### TASK PROMPT:
Your job with the data below is to output exactly the lines from the one holding "Definition ber_fuel (len" down to the one holding "else odr_seterror OOTHER 3 ;; ret (0, p).", both included, and no others.

**** RECORDS SHOWN

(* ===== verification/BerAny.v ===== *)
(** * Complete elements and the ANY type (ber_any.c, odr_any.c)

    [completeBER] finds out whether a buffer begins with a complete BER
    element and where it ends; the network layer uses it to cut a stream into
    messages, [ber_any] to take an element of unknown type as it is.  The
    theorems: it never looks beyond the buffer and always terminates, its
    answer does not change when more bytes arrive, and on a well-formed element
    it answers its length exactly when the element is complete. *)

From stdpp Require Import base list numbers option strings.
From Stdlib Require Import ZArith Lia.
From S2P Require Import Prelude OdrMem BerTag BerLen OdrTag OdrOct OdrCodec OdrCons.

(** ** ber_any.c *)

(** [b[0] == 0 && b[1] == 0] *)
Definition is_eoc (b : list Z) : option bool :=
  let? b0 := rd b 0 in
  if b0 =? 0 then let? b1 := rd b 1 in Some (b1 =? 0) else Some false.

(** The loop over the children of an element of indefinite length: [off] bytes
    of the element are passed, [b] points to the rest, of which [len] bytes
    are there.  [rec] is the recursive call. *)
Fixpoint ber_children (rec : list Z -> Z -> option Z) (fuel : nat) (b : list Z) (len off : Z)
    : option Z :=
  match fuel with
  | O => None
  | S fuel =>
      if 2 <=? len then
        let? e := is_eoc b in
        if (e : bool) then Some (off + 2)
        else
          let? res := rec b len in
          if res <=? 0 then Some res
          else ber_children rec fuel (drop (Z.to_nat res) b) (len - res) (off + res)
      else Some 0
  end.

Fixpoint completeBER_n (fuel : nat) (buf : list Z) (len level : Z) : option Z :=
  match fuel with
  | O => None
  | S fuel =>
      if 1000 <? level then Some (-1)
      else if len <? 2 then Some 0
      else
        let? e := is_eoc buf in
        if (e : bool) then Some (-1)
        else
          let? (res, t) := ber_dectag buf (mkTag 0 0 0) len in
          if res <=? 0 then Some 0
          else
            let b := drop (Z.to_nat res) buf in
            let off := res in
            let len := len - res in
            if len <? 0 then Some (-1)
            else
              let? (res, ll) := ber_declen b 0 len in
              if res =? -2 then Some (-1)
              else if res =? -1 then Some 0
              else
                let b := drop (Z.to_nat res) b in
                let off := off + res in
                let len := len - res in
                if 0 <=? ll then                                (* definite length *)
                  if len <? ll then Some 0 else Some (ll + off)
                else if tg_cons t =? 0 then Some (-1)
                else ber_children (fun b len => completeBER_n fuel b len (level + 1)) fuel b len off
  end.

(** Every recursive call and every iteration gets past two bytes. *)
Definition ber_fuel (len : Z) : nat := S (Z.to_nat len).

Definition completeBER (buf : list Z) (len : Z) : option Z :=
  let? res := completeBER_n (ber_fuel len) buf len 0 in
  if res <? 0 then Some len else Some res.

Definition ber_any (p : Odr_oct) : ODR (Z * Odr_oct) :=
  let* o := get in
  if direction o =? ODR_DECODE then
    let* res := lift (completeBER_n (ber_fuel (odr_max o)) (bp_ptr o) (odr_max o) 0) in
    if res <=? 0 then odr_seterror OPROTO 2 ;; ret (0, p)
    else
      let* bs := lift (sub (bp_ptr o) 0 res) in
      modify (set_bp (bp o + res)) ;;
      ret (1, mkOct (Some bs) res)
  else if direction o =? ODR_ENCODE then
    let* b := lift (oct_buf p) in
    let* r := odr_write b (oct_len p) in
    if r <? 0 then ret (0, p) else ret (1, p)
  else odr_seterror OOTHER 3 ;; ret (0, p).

********
**** RECORDS SHOWN

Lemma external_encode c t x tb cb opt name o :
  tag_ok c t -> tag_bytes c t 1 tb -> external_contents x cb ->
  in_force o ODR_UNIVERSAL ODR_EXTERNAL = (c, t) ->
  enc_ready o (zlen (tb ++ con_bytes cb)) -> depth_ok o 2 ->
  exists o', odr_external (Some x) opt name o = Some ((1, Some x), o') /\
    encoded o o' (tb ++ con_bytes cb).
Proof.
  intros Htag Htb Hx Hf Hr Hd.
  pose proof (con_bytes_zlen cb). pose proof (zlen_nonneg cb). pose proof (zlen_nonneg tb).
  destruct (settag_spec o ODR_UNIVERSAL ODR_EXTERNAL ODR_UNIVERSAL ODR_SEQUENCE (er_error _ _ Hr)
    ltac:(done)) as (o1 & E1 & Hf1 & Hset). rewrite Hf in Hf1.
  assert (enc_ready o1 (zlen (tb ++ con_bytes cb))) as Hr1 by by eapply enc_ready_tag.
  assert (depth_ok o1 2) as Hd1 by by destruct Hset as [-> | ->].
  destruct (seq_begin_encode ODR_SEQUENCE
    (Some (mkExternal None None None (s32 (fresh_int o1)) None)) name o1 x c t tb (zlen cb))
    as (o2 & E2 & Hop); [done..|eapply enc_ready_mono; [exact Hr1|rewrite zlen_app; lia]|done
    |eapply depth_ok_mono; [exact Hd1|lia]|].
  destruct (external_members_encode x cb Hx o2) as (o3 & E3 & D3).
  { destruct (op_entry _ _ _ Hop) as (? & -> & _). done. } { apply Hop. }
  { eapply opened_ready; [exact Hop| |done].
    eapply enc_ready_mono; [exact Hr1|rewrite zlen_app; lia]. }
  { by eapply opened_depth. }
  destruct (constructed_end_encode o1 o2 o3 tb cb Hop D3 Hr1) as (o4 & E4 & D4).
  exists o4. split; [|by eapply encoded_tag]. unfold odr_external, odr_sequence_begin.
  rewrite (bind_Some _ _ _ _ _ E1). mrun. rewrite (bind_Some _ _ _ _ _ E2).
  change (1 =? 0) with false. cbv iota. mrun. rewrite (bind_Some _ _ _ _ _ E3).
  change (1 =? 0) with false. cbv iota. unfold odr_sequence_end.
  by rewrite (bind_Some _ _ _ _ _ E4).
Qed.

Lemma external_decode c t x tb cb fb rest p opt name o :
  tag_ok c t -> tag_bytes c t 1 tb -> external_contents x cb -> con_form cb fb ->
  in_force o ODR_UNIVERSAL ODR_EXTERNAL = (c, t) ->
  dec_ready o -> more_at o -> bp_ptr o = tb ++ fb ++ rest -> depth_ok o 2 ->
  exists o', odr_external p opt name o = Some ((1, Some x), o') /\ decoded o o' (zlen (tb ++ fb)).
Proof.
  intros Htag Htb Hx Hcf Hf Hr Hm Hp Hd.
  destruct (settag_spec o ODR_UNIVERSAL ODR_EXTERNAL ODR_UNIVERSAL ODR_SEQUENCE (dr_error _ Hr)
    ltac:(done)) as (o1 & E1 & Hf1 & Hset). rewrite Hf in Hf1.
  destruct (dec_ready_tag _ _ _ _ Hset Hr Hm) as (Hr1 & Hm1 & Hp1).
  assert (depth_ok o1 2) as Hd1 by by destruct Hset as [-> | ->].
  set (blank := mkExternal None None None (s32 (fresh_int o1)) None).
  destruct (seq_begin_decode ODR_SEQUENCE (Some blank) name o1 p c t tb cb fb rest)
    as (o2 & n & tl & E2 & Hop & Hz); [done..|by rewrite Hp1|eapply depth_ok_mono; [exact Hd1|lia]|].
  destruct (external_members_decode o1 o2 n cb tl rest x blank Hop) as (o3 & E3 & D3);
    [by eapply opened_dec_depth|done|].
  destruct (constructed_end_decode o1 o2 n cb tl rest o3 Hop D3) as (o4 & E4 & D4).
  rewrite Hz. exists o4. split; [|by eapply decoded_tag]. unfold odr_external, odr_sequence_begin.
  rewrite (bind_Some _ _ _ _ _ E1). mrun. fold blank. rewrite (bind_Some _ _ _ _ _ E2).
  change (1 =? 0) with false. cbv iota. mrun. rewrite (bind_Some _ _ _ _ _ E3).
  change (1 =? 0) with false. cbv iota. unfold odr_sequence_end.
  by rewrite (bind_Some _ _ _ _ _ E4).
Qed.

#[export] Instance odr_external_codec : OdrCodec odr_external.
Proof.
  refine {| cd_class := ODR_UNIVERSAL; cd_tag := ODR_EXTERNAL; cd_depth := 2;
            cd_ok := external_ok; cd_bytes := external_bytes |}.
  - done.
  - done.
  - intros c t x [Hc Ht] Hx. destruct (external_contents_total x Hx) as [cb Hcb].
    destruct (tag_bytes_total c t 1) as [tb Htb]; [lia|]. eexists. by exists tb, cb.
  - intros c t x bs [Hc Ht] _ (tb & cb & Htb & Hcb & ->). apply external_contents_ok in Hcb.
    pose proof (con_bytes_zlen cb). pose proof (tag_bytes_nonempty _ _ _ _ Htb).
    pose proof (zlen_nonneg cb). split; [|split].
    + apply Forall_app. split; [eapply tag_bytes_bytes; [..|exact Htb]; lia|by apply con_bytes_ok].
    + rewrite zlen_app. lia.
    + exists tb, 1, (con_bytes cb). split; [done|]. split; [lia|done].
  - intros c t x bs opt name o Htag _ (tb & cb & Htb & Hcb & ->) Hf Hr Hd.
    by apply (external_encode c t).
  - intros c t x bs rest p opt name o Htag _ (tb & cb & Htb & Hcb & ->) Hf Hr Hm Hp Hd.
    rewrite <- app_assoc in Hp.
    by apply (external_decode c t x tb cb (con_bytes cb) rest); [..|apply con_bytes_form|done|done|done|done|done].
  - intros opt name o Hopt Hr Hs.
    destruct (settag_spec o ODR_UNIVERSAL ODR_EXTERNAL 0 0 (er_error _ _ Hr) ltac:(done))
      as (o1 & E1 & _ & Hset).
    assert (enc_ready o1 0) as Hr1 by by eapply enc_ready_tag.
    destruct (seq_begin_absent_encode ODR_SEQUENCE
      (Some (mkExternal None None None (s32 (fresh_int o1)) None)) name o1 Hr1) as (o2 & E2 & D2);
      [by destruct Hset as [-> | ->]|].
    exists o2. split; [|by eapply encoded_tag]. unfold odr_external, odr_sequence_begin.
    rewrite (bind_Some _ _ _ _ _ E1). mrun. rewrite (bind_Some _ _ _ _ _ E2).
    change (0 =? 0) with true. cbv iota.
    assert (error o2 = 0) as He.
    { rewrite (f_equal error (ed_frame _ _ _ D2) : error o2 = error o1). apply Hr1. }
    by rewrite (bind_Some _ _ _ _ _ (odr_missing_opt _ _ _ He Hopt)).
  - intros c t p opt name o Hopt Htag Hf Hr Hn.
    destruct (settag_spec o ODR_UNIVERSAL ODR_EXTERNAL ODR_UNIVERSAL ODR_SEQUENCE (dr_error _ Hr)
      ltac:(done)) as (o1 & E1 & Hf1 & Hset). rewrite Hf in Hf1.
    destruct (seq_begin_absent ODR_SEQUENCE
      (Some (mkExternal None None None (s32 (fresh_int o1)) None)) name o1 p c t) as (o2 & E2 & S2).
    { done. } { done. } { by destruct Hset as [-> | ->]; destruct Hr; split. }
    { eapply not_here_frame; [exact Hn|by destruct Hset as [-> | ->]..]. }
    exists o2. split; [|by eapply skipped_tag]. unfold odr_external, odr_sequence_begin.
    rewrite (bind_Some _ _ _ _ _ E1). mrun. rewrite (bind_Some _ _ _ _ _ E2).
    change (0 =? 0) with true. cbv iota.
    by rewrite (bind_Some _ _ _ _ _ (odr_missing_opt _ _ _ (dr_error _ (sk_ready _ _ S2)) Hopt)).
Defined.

********

### TASK ANSWER:
Definition ber_fuel (len : Z) : nat := S (Z.to_nat len).

Definition completeBER (buf : list Z) (len : Z) : option Z :=
  let? res := completeBER_n (ber_fuel len) buf len 0 in
  if res <? 0 then Some len else Some res.

Definition ber_any (p : Odr_oct) : ODR (Z * Odr_oct) :=
  let* o := get in
  if direction o =? ODR_DECODE then
    let* res := lift (completeBER_n (ber_fuel (odr_max o)) (bp_ptr o) (odr_max o) 0) in
    if res <=? 0 then odr_seterror OPROTO 2 ;; ret (0, p)
    else
      let* bs := lift (sub (bp_ptr o) 0 res) in
      modify (set_bp (bp o + res)) ;;
      ret (1, mkOct (Some bs) res)
  else if direction o =? ODR_ENCODE then
    let* b := lift (oct_buf p) in
    let* r := odr_write b (oct_len p) in
    if r <? 0 then ret (0, p) else ret (1, p)
  else odr_seterror OOTHER 3 ;; ret (0, p).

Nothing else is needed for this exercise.